Proton therapy- the modality of choice for future radiation therapy management of Prostate Cancer?

Intensity-modulated radiation therapy (IMRT) allows dose to be concentrated in the tumor volume while sparing normal tissues. However, the downside to IMRT is the potential to increase the number of radiation-induced second cancers. The reasons for this potential are more monitor units and, therefore, a larger total-body dose because of leakage radiation and, because IMRT involves more fields, a bigger volume of normal tissue is exposed to lower radiation doses. Intensity-modulated radiation therapy may double the incidence of solid cancers in long-term survivors. This outcome may be acceptable in older patients if balanced by an improvement in local tumor control and reduced acute toxicity. On the other hand, the incidence of second cancers is much higher in children, so that doubling it may not be acceptable. IMRT represents a special case for children for three reasons. First, children are more sensitive to radiation-induced cancer than are adults. Second, radiation scattered from the treatment volume is more important in the small body of the child. Third, the question of genetic susceptibility arises because many childhood cancers involve a germline mutation. The levels of leakage radiation in current Linacs are not inevitable. Leakage can be reduced but at substantial cost. An alternative strategy is to replace X-rays with protons. However, this change is only an advantage if the proton machine employs a pencil scanning beam. Many proton facilities use passive modulation to produce a field of sufficient size, but the use of a scattering foil produces neutrons, which results in an effective dose to the patient higher than that characteristic of IMRT. The benefit of protons is only achieved if a scanning beam is used in which the doses are 10 times lower than with IMRT.

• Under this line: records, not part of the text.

(* ===== verification/WireTx.v ===== *)
(** * Wire protocol: transactions

    btcd/wire/msgtx.go.  Scripts are read into one buffer of 2^22 bytes, of
    which every script uses up a part; [avail] is what is left of it.  Taking
    more than is left is a slice out of range, which panics. *)

From Stdlib Require Import ZArith Lia.
From stdpp Require Import base numbers list strings.
From S2P Require Import Prelude ScriptNum ScriptNumFacts WireBase.

Open Scope Z_scope.

(** ** Data *)

Abbreviation Hash := (list byte).                 (* chainhash.Hash: 32 bytes *)
Definition HashSize : nat := 32.

Record OutPoint := mkOutPoint { op_Hash : Hash; op_Index : Z (* uint32 *) }.
Record TxIn := mkTxIn {
  PreviousOutPoint : OutPoint;
  SignatureScript : list byte;
  Witness : list (list byte);
  Sequence : Z                                    (* uint32 *)
}.
Record TxOut := mkTxOut { Value : Z (* int64 *); PkScript : list byte }.
Record MsgTx := mkMsgTx {
  Version : Z;                                    (* int32 *)
  TxIns : list TxIn;
  TxOuts : list TxOut;
  LockTime : Z                                    (* uint32 *)
}.

#[export] Instance OutPoint_eq_dec : EqDecision OutPoint.
Proof. solve_decision. Defined.
#[export] Instance TxIn_eq_dec : EqDecision TxIn.
Proof. solve_decision. Defined.
#[export] Instance TxOut_eq_dec : EqDecision TxOut.
Proof. solve_decision. Defined.
#[export] Instance MsgTx_eq_dec : EqDecision MsgTx.
Proof. solve_decision. Defined.

Inductive MessageEncoding := BaseEncoding | WitnessEncoding.
Definition is_WitnessEncoding (enc : MessageEncoding) : bool :=
  match enc with WitnessEncoding => true | BaseEncoding => false end.

Definition MaxTxInSequenceNum : Z := 0xffffffff.
Definition MaxPrevOutIndex : Z := 0xffffffff.
Definition minTxInPayload : Z := 9 + 32.
Definition maxTxInPerMessage : Z := MaxMessagePayload / minTxInPayload + 1.
Definition MinTxOutPayload : Z := 9.
Definition maxTxOutPerMessage : Z := MaxMessagePayload / MinTxOutPayload + 1.
Definition maxWitnessItemsPerInput : Z := 4000000.
Definition maxWitnessItemSize : Z := 4000000.
Definition scriptSlabSize : Z := 4194304.         (* 1 << 22 *)

(** ** Writing *)

Definition HasWitness (msg : MsgTx) : bool :=
  existsb (λ ti, negb (length (Witness ti) =? 0)%nat) (TxIns msg).

Definition writeOutPoint (op : OutPoint) : list byte :=
  Write (op_Hash op) ++ PutUint32 (op_Index op).
Definition writeTxIn (ti : TxIn) : list byte :=
  writeOutPoint (PreviousOutPoint ti) ++ WriteVarBytes (SignatureScript ti) ++
  PutUint32 (Sequence ti).
Definition WriteTxOut (to : TxOut) : list byte :=
  PutInt 8 (Value to) ++ WriteVarBytes (PkScript to).
Definition writeTxWitness (wit : list (list byte)) : list byte :=
  write_counted WriteVarBytes wit.

Definition btcEncode (enc : MessageEncoding) (msg : MsgTx) : list byte :=
  let doWitness := is_WitnessEncoding enc && HasWitness msg in
  PutInt 4 (Version msg) ++
  (if doWitness then Write [0; 1] else []) ++
  write_counted writeTxIn (TxIns msg) ++
  write_counted WriteTxOut (TxOuts msg) ++
  (if doWitness then write_list (λ ti, writeTxWitness (Witness ti)) (TxIns msg) else []) ++
  PutUint32 (LockTime msg).
Definition Serialize (msg : MsgTx) : list byte := btcEncode WitnessEncoding msg.
Definition SerializeNoWitness (msg : MsgTx) : list byte := btcEncode BaseEncoding msg.

(** ** Reading *)

Definition readOutPoint : Reader OutPoint :=
  hash ← ReadFull HashSize; index ← Uint32; mret (mkOutPoint hash index).

Definition readScript (avail : Z) : Reader (list byte) :=
  count ← ReadVarInt;
  guard_rd (maxWitnessItemSize <? count) (MessageError "readScript");;
  if avail <? count then rd_panic else ReadFull (Z.to_nat count).

Definition readTxIn (avail : Z) : Reader TxIn :=
  op ← readOutPoint;
  script ← readScript avail;
  sequence ← Uint32;
  mret (mkTxIn op script [] sequence).

Definition readTxOut (avail : Z) : Reader TxOut :=
  value ← ReadInt 8;
  script ← readScript avail;
  mret (mkTxOut value script).
Definition ReadTxOut : Reader TxOut := readTxOut scriptSlabSize.

(** [n] values one after the other, each with what the ones before left of
    the buffer. *)
Fixpoint read_slab {A} (rd : Z → Reader A) (used : A → Z) (n : nat) (avail : Z)
  : Reader (list A * Z) :=
  match n with
  | O => mret ([], avail)
  | S k =>
      x ← rd avail;
      p ← read_slab rd used k (avail - used x);
      mret (x :: fst p, snd p)
  end.

Fixpoint total {A} (used : A → Z) (l : list A) : Z :=
  match l with [] => 0 | x :: l' => used x + total used l' end.

Definition read_witness (avail : Z) : Reader (list (list byte)) :=
  witCount ← ReadVarInt;
  guard_rd (maxWitnessItemsPerInput <? witCount) (MessageError "MsgTx.BtcDecode");;
  p ← read_slab readScript (λ b, zlen b) (Z.to_nat witCount) avail;
  mret (fst p).

Definition set_Witness (ti : TxIn) (w : list (list byte)) : TxIn :=
  mkTxIn (PreviousOutPoint ti) (SignatureScript ti) w (Sequence ti).

(** [btcDecode] after the version, the mark and the number of inputs. *)
Definition decode_body (version : Z) (flag : bool) (count : Z) : Reader MsgTx :=
  let fail := MessageError "MsgTx.BtcDecode" in
  guard_rd (maxTxInPerMessage <? count) fail;;
  ins ← read_slab readTxIn (λ ti, zlen (SignatureScript ti)) (Z.to_nat count) scriptSlabSize;
  count ← ReadVarInt;
  guard_rd (maxTxOutPerMessage <? count) fail;;
  outs ← read_slab readTxOut (λ to, zlen (PkScript to)) (Z.to_nat count) (snd ins);
  txIns ← (if flag then
             wits ← read_slab read_witness (total (λ b, zlen b)) (length (fst ins)) (snd outs);
             mret (zip_with set_Witness (fst ins) (fst wits))
           else mret (fst ins));
  guard_rd (flag && forallb (λ ti, (length (Witness ti) =? 0)%nat) txIns) ErrSuperfluousWitness;;
  lockTime ← Uint32;
  mret (mkMsgTx version txIns (fst outs) lockTime).

Definition btcDecode (enc : MessageEncoding) : Reader MsgTx :=
  version ← ReadInt 4;
  count ← ReadVarInt;
  if (count =? 0) && is_WitnessEncoding enc then
    flag ← Uint8;
    guard_rd (negb (flag =? 1)) (MessageError "MsgTx.BtcDecode");;
    count ← ReadVarInt;
    decode_body version true count
  else decode_body version false count.
Definition Deserialize : Reader MsgTx := btcDecode WitnessEncoding.
Definition DeserializeNoWitness : Reader MsgTx := btcDecode BaseEncoding.

(** ** Sizes *)

Definition TxIn_SerializeSize (t : TxIn) : Z :=
  40 + VarIntSerializeSize (zlen (SignatureScript t)) + zlen (SignatureScript t).
Definition TxOut_SerializeSize (t : TxOut) : Z :=
  8 + VarIntSerializeSize (zlen (PkScript t)) + zlen (PkScript t).
Definition witness_SerializeSize (w : list (list byte)) : Z :=
  VarIntSerializeSize (zlen w) + total (λ item, VarIntSerializeSize (zlen item) + zlen item) w.
Definition baseSize (msg : MsgTx) : Z :=
  8 + VarIntSerializeSize (zlen (TxIns msg)) + VarIntSerializeSize (zlen (TxOuts msg)) +
  total TxIn_SerializeSize (TxIns msg) + total TxOut_SerializeSize (TxOuts msg).
Definition SerializeSize (msg : MsgTx) : Z :=
  baseSize msg +
  (if HasWitness msg then 2 + total (λ ti, witness_SerializeSize (Witness ti)) (TxIns msg) else 0).
Definition SerializeSizeStripped (msg : MsgTx) : Z := baseSize msg.

(** ** Building *)

Definition NewTxIn (prevOut : OutPoint) (signatureScript : list byte) (witness : list (list byte))
  : TxIn := mkTxIn prevOut signatureScript witness MaxTxInSequenceNum.
Definition NewMsgTx (version : Z) : MsgTx := mkMsgTx version [] [] 0.
Definition AddTxIn (ti : TxIn) (msg : MsgTx) : MsgTx :=
  mkMsgTx (Version msg) (TxIns msg ++ [ti]) (TxOuts msg) (LockTime msg).
Definition AddTxOut (to : TxOut) (msg : MsgTx) : MsgTx :=
  mkMsgTx (Version msg) (TxIns msg) (TxOuts msg ++ [to]) (LockTime msg).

Radiotherapy is one of the most common and effective therapies for cancer. Generally, patients are treated with X-rays produced by electron accelerators. Many years ago, researchers proposed that high-energy charged particles could be used for this purpose, owing to their physical and radiobiological advantages compared with X-rays. Particle therapy is an emerging technique in radiotherapy. Protons and carbon ions have been used for treating many different solid cancers, and several new centers with large accelerators are under construction. Debate continues on the cost:benefit ratio of this technique, that is, on whether the high costs of accelerators and beam delivery in particle therapy are justified by a clear clinical advantage. This Review considers the present clinical results in the field, and identifies and discusses the research questions that have resulted with this technique.